This blog is the third part of a three-part series looking at data matching. In the first part, we looked at the theory behind data matching.
In the second part, we looked at the tools Talend provides in its suite to enable you to do data matching, and how the theory is put into practice.
In this third and final part, we will look at how you tune your data matching in order to get the best possible matches from your data matching processes and software.
By tuning, I mean tuning the matching parameters within the matching components so they produce the best possible matches.
In some respects, tuning your data matching routines is more of an art than a science, although we can use plenty of science to help us. It is, though, more down to experience than theory; and that experience only comes with tuning a number of data matching projects.
Let’s take a step back for a moment. In any data matching exercise, the goal is to end up with a group of data which matches, a group of data which doesn’t, and a final third group of data, of which we are not sure about. Ideally, there should be two groups, those that match and those that don’t, but in practice, we will never achieve this. There will always be a small group in the middle, of which we are just not sure if they match or not. What we do try to achieve however is to make the matched and unmatched groups as large as possible, and as distinct as possible; while making the uncertain group as small as possible. Let’s look at a diagram to try and make this clear.
Here we can see the typical situation that we will encounter once we have tuned our data matching. In the above diagram, we have plotted the following. On the Y-axis we plot Total Weight. This, if you remember is an indication of the confidence of a match. The higher the value, the more confidence we have that the match is a better one. Along the X-axis we simply plot the data points. As described above, we should have two clear groups, the higher one containing matches, the lower one containing un-matches, with a smallish data set in the middle, of which we are unsure. If we can achieve this, then this allows us to set our “Match” and “Unmatch” thresholds. This will then allow us to do auto-merging, with records above the threshold being merged automatically, records below the Unmatch threshold not being merged (as they don’t match), and those in the middle being checked manually. Within the Talend suite, these could be records for example sent to Data Stewardship to be checked manually by a data steward.

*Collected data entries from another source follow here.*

Lemma purge_one_run ctx r c :
  memory_ok (live c) → md_memories (live c) !! mr_memory_id r = Some (row_of_record r) →
  ∃ db', purge_one hmac audit_key ctx r c = (Connection db' (durable c) true, Ok tt)
    ∧ memory_ok db' ∧ md_memories db' = delete (mr_memory_id r) (md_memories (live c))
    ∧ md_tombstones db'
      = <[(mr_memory_id r, mr_revision r) := tombstone_of r MemoryRemovalReason.RETENTION_EXPIRED
            (fingerprint hmac audit_key r) ctx]> (md_tombstones (live c))
    ∧ audited (live c) db' (mr_memory_id r) "retention_expired".
Proof.
  intros Hdb Hrow. set (t := tombstone_of r MemoryRemovalReason.RETENTION_EXPIRED
                               (fingerprint hmac audit_key r) ctx).
  destruct (removed_ok (live c) r t Hdb Hrow eq_refl eq_refl) as (Hok & _).
  destruct (append_succeeds r "retention_expired" (fingerprint hmac audit_key r) ctx _ Hok) as [db' Happ].
  destruct (append_keeps_ok _ _ _ _ _ _ Hok Happ) as (Hok' & Hm & Hs & _ & _ & _ & He).
  exists db'. split_and!; [|done|done|done|done].
  unfold purge_one, remove, mbind, comp_bind, execute_dml, execute. simpl.
  assert (live (if in_transaction c then c else begin_immediate c) = live c
    ∧ durable (if in_transaction c then c else begin_immediate c) = durable c
    ∧ in_transaction (if in_transaction c then c else begin_immediate c) = true) as (-> & -> & ->)
    by (by destruct (in_transaction c) eqn:E).
  simpl. unfold insert_tombstone. simpl. rewrite live_no_tombstone by done. simpl.
  match goal with |- context [audit_append _ _ _ _ _ _ ?db] => change db with (removed (live c) r t) end.
  by rewrite Happ.
Qed.

Lemma purge_loop_run ctx l c :
  memory_ok (live c) → NoDup (map mr_memory_id l) →
  (∀ r, r ∈ l → md_memories (live c) !! mr_memory_id r = Some (row_of_record r)) →
  ∃ c', for_each (purge_one hmac audit_key ctx) l c = (c', Ok tt)
    ∧ memory_ok (live c') ∧ durable c' = durable c
    ∧ md_memories (live c') = gone (live c) (map mr_memory_id l)
    ∧ length (entries (md_audit (live c'))) = (length (entries (md_audit (live c))) + length l)%nat
    ∧ (∀ r, r ∈ l → is_Some (md_tombstones (live c') !! (mr_memory_id r, mr_revision r)))
    ∧ md_tombstones (live c) ⊆ md_tombstones (live c').
Proof.
  revert c. induction l as [|r l IH]; intros c Hdb Hn Hl; simpl in *.
  { exists c. split_and!; try done; try (by rewrite Nat.add_0_r). by intros r ?%elem_of_nil. }
  apply NoDup_cons in Hn as [Hr Hn].
  destruct (purge_one_run ctx r c Hdb) as (db' & Hrun & Hok & Hm & Ht & e & He & _); [by apply Hl; left|].
  destruct (IH (Connection db' (durable c) true)) as (c' & Hrun' & Hok' & Hd & Hm' & Hlen & Hts & Hsub);
    [done|done| |].
  { intros r' Hr'. simpl. rewrite Hm, lookup_delete_ne; [by apply Hl; right|].
    intros Heq. apply Hr. rewrite Heq. apply list_elem_of_fmap. by exists r'. }
  assert (md_tombstones (live c) ⊆ md_tombstones db') as Hsub1.
  { rewrite Ht. apply insert_subseteq, live_no_tombstone; [done|]. by apply Hl; left. }
  exists c'. split_and!; [|done|done| | | |].
  - rewrite (bind_ok _ _ _ _ _ Hrun). done.
  - rewrite Hm'. unfold gone. simpl. by rewrite Hm.
  - rewrite Hlen. simpl. rewrite He, length_app. simpl. lia.
  - intros r' [->|Hr']%elem_of_cons; [|by apply Hts]. simpl in Hsub.
    eapply lookup_weaken_is_Some; [|exact Hsub]. rewrite Ht, lookup_insert_eq. by eexists.
  - by transitivity (md_tombstones db').
Qed.

(** The records a purge selects, and what it does with them. *)
Lemma parse_rows_ok db rows :
  memory_ok db → (∀ row, row ∈ rows → ∃ id, md_memories db !! id = Some row) →
  ∃ l, parse_rows rows = Ok l ∧ map row_of_record l = rows
    ∧ ∀ r, r ∈ l → md_memories db !! mr_memory_id r = Some (row_of_record r).
Proof.
  intros Hdb. induction rows as [|row rows IH]; intros Hrows; simpl.
  { exists []. split_and!; try done. by intros r ?%elem_of_nil. }
  destruct (Hrows row) as [id Hid]; [by left|].
  destruct (mo_rows db Hdb _ _ Hid) as (r & Hr & -> & Hp & Hv).
  rewrite parse_row_of by done. destruct IH as (l & Hl & Hm & Hlive); [by intros; apply Hrows; right|].
  rewrite Hl. exists (r :: l). split_and!; [done|simpl; by rewrite Hm|].
  intros r' [->|Hr']%elem_of_cons; [by rewrite Hr|by apply Hlive].
Qed.

Definition expired_rows (now : datetime) (db : memory_db) : list memory_row :=
  List.filter (row_expired now) (map_to_list (md_memories db)).*2.

Lemma row_of_record_id r r' :
  plain_record r = true → record_valid zone_known r = true →
  plain_record r' = true → record_valid zone_known r' = true →
  row_of_record r = row_of_record r' → r = r'.
Proof.
  intros Hp Hv Hp' Hv' Heq. apply (f_equal parse_row) in Heq.
  rewrite !parse_row_of in Heq by done. by injection Heq.
Qed.

(** Different rows belong to different identities. *)
Lemma live_rows_ids db l :
  memory_ok db → NoDup (map row_of_record l) →
  (∀ r, r ∈ l → md_memories db !! mr_memory_id r = Some (row_of_record r)) →
  NoDup (map mr_memory_id l).
Proof.
  intros Hdb. induction l as [|r l IH]; simpl; [constructor|]. intros [Hr Hn]%NoDup_cons Hl.
  apply NoDup_cons. split; [|apply IH; [done|]; intros; apply Hl; by right].
  intros (r' & Heq & Hr')%list_elem_of_fmap. apply Hr, list_elem_of_fmap. exists r'. split; [|done].
  pose proof (Hl r ltac:(by left)) as H1. pose proof (Hl r' ltac:(by right)) as H2.
  rewrite Heq in H1. congruence.
Qed.

Lemma rows_nodup db : memory_ok db → NoDup (map_to_list (md_memories db)).*2.
Proof.
  intros Hdb. apply NoDup_fmap_2_strong; [|apply NoDup_map_to_list].
  intros [i a] [j b] Ha Hb Heq. simpl in Heq. subst b.
  apply elem_of_map_to_list in Ha, Hb.
  destruct (mo_rows db Hdb _ _ Ha) as (r & <- & -> & Hp & Hv).
  destruct (mo_rows db Hdb _ _ Hb) as (r' & <- & Heq & Hp' & Hv').
  by rewrite (row_of_record_id r r' Hp Hv Hp' Hv' Heq).
Qed.

Lemma NoDup_list_filter {A} (f : A → bool) (l : list A) : NoDup l → NoDup (List.filter f l).
Proof. intros Hn. apply NoDup_ListNoDup, List.NoDup_filter. by apply NoDup_ListNoDup. Qed.

Lemma purge_spec now ctx c :
  memory_conn_ok c →
  ∃ l c', purge_memory now ctx c = (c', Ok (Z.of_nat (length l)))
    ∧ memory_conn_ok c' ∧ map row_of_record l = expired_rows now (live c)
    ∧ (∀ r, r ∈ l → md_memories (live c) !! mr_memory_id r = Some (row_of_record r))
    ∧ md_memories (live c') = gone (live c) (map mr_memory_id l)
    ∧ length (entries (md_audit (live c'))) = (length (entries (md_audit (live c))) + length l)%nat
    ∧ (∀ r, r ∈ l → is_Some (md_tombstones (live c') !! (mr_memory_id r, mr_revision r)))
    ∧ md_tombstones (live c) ⊆ md_tombstones (live c').
Proof.
  intros (Hdb & Hd & Hin).
  destruct (parse_rows_ok (live c) (expired_rows now (live c)) Hdb) as (l & Hl & Hrows & Hlive).
  { intros row Hrow. apply list_elem_of_In, filter_In in Hrow as [Hrow _].
    apply list_elem_of_In, list_elem_of_fmap in Hrow as ([id row'] & -> & Hrow).
    apply elem_of_map_to_list in Hrow. by exists id. }
  assert (NoDup (map mr_memory_id l)) as Hn.
  { apply (live_rows_ids (live c)); [done| |done]. rewrite Hrows.
    by apply NoDup_list_filter, rows_nodup. }
  destruct (purge_loop_run ctx l c Hdb Hn Hlive) as (c' & Hrun & Hok & Hdur & Hm & Hlen & Ht & Hsub).
  exists l, (commit c'). split_and!; try done.
  unfold Memory.purge_memory, audit_verify.
  destruct (mo_ledger _ Hdb) as [v Hv].
  erewrite bind_ok by (unfold query; by rewrite Hv).
  erewrite bind_ok by (unfold query; unfold expired_rows in Hl; by rewrite Hl).
  by rewrite (bind_ok _ _ _ _ _ Hrun).
Qed.

(** ** Histories of operations *)

Inductive memory_op :=
| OpRemember (r : MemoryRecord) (ctx : TransitionContext)
| OpCorrect (id : uuid) (m : MemoryCorrection) (ctx : TransitionContext)
| OpDelete (id : uuid) (revision : Z) (ctx : TransitionContext)
| OpPurge (now : datetime) (ctx : TransitionContext).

As a reminder, there is no hard and fast rules or process to tune data matching algorithms. There is, however, a methodology which you will need to adopt, and this is what we will now explain. So, how do we tune our data matching algorithms? Well, it’s a multi-step process that needs to be repeated several times to get the best possible matches. The 6-step process of tuning your matching algorithms looks like this:
- Make a first estimate of matching parameters and weights. Use these as a baseline to start.

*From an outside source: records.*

(* ===== verification/LifeModel.v ===== *)
(** * Projections of the Life Model ([life_model.py])

    A view is a memory with the state derived for it at some time; assertions
    that contradict each other are all marked as conflicted, and the planning
    projection keeps what the user allowed and nothing uncertain.  Unicode case
    folding and stripping are parameters. *)

From stdpp Require Import prelude base strings list gmap.
From Stdlib Require Import ZArith Lia QArith.
From S2P Require Import Prelude PyTime PyText PyUuid Transactions AuditLedger Knowledge Memory MemoryCodec.
#[local] Open Scope string_scope.
#[local] Open Scope list_scope.
#[local] Open Scope Z_scope.

(** The double nearest to 0.8. *)
Definition MIN_CONFIDENCE : Q := 3602879701896397 # 4503599627370496.

Record KnowledgeView := {
  kv_record : MemoryRecord;
  kv_state : KnowledgeState.t;
  kv_current : bool;
}.

Definition source_label (s : MemorySource.t) : string :=
  match s with
  | MemorySource.USER_STATEMENT => "You told me this"
  | MemorySource.USER_CORRECTION => "You corrected this"
  | MemorySource.IMPORT => "This was imported"
  | MemorySource.CONNECTED_SYSTEM => "This came from a connected system"
  | MemorySource.BEHAVIOR => "This was observed in your activity"
  | MemorySource.INFERENCE => "This is an inference you have not confirmed"
  | MemorySource.CONVERSATION => "This came from a conversation"
  end.

Definition explanation (v : KnowledgeView) : string :=
  let provenance := mr_provenance (kv_record v) in
  source_label (mp_source provenance) +:+ " on "
  +:+ date_isoformat (date_of (mp_captured_at provenance)) +:+ "."
  +:+ match kv_state v with
      | KnowledgeState.CONFLICTED => " Sources disagree; I need your clarification."
      | KnowledgeState.STALE => " This may be outdated."
      | _ => ""
      end
  +:+ (if kv_current v then "" else " It does not apply to the current time.").

Section model.
Context `{RecordCodec} (casefold strip : string → string).
(* ===== verification/InterviewCatalog.v ===== *)
(** * The interview's topics ([interview_catalog.py])

    Every prompt the interview can ask, in the order it considers them, and the
    shorter list used to plan a week. *)

From stdpp Require Import prelude base strings list gmap.
From Stdlib Require Import ZArith Lia.
From S2P Require Import Prelude Knowledge.
#[local] Open Scope string_scope.
#[local] Open Scope list_scope.
#[local] Open Scope Z_scope.

Record InterviewTopic := {
  it_key : string;
  it_domain : LifeDomain.t;
  it_kind : KnowledgeKind.t;
  it_prompt : string;
  it_staleness_days : option Z;
  it_importance : Z;
}.

Definition topic (key : string) (domain : LifeDomain.t) (kind : KnowledgeKind.t) (prompt : string)
    (staleness_days : option Z) (importance : Z) : InterviewTopic :=
  {| it_key := key; it_domain := domain; it_kind := kind; it_prompt := prompt;
     it_staleness_days := staleness_days; it_importance := importance |}.

Definition topics_ (domain : LifeDomain.t) (kind : KnowledgeKind.t)
    (questions : list (string * string)) : list InterviewTopic :=
  map (λ q, topic (LifeDomain.value domain +:+ "." +:+ q.1) domain kind q.2 (Some 90) 5) questions.

Definition SENSITIVE_DOMAINS : gset LifeDomain.t :=
  {[ LifeDomain.FINANCES; LifeDomain.RELATIONSHIPS; LifeDomain.VALUES; LifeDomain.WELLNESS ]}.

- Run the matching and save the results (data point) to a file.
- Plot a graph of Match Weight v Data Points.
- Try to estimate which parameters need adjusting.

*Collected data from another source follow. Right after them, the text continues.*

(* ===== verification/Interview.v ===== *)
(** * The life interview ([life_interview.py], [LifeInterview])

    One question at a time, chosen from what the Life Model does not yet know;
    each answer is saved as governed memory together with the interview's own
    position, in one transaction.  Parameters: the identity [session_id] derived
    from the subject, the repository's [clock], which stands still during one
    operation, the identity [new_id] that [uuid4] yields, and how stored content
    is folded for comparison. *)

From stdpp Require Import prelude base strings list gmap pretty.
From Stdlib Require Import ZArith Lia QArith NArith.
From S2P Require Import Prelude PyTime PyText PyUuid Transactions AuditLedger Knowledge Memory LifeModel PyRe RoutineText InterviewCatalog.
#[local] Open Scope string_scope.
#[local] Open Scope list_scope.
#[local] Open Scope Z_scope.

Inductive InterviewError :=
| InterviewValueError (message : string)
| InterviewMemory (e : MemoryError)
| InterviewNumber (e : NumberError)
| InterviewValidation (e : KnowledgeError)
| InterviewStopIteration
| InterviewKeyError.

Inductive question_mode := ASK | REVIEW | PERMISSION | CONFIRM.
#[export] Instance question_mode_eq_dec : EqDecision question_mode.
Proof. solve_decision. Defined.

Inductive interview_action := ANSWER | SKIP | PAUSE | RESUME.
#[export] Instance interview_action_eq_dec : EqDecision interview_action.
Proof. solve_decision. Defined.

Record InterviewQuestion := {
  iq_key : string;
  iq_domain : LifeDomain.t;
  iq_prompt : string;
  iq_mode : question_mode;
  iq_evidence_ids : list uuid;
}.

Record DomainProgress := {
  dp_domain : LifeDomain.t;
  dp_known : Z;
  dp_total : Z;
  dp_skipped : bool;
}.

Record InterviewReply := {
  ir_session_id : uuid;
  ir_revision : Z;
  ir_phase : phase;
  ir_question : option InterviewQuestion;
  ir_progress : list DomainProgress;
  ir_acknowledgment : string;
}.

Definition MAX_ANSWER_CHARACTERS : Z := 8000.

Definition CONFIRM_PHRASES : list string :=
  ["yes"; "yep"; "yeah"; "yup"; "correct"; "right"; "exactly"; "confirmed"; "confirm";
   "that's right"; "that is right"; "that's correct"; "that is correct"; "sounds right";
   "sounds good"; "looks good"; "looks right"; "sure"; "ok"; "okay"; "fine"; "good";
   "yes that's right"; "yes correct"; "yes that's correct"; "that works"; "works for me"; "perfect"].
Definition UNKNOWN_PHRASES : list string := ["i don't know"; "not sure"; "unknown"].

Definition all_topics : list InterviewTopic := WEEK_PLANNING_TOPICS ++ TOPICS.

Section drafts.
Context `{Unicode} (timezone : string).
Open Scope py_scope.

- Re-run and replot the data.
- Repeat until the results are satisfactory.
The following diagram illustrates this process:
In practice, this process is often repeated a number of times. Experience in data matching, knowledge of the tool and algorithms and an understanding of the data all contribute towards the initial values of the matching parameters. You then run the matching, examine the results, adjust the match parameters and re-run. Most of the time the matching improves, sometimes it doesn’t. It is simply a matter of repeating the exercise a number of times until you can make no more improvements in the quality of the data matching.
What you would ideally see, is two groups of data slowly emerging, the “Matched” and “Unmatched” groups, along with the uncertain data in the middle. As you continue to tune the algorithms, the two main groups should move apart, and the uncertain data should reduce in number. Eventually, you will get to a point of no return, where any further changes to the matching parameters and weights, produces no detectable effect. You have now tuned your data to get the best possible matches!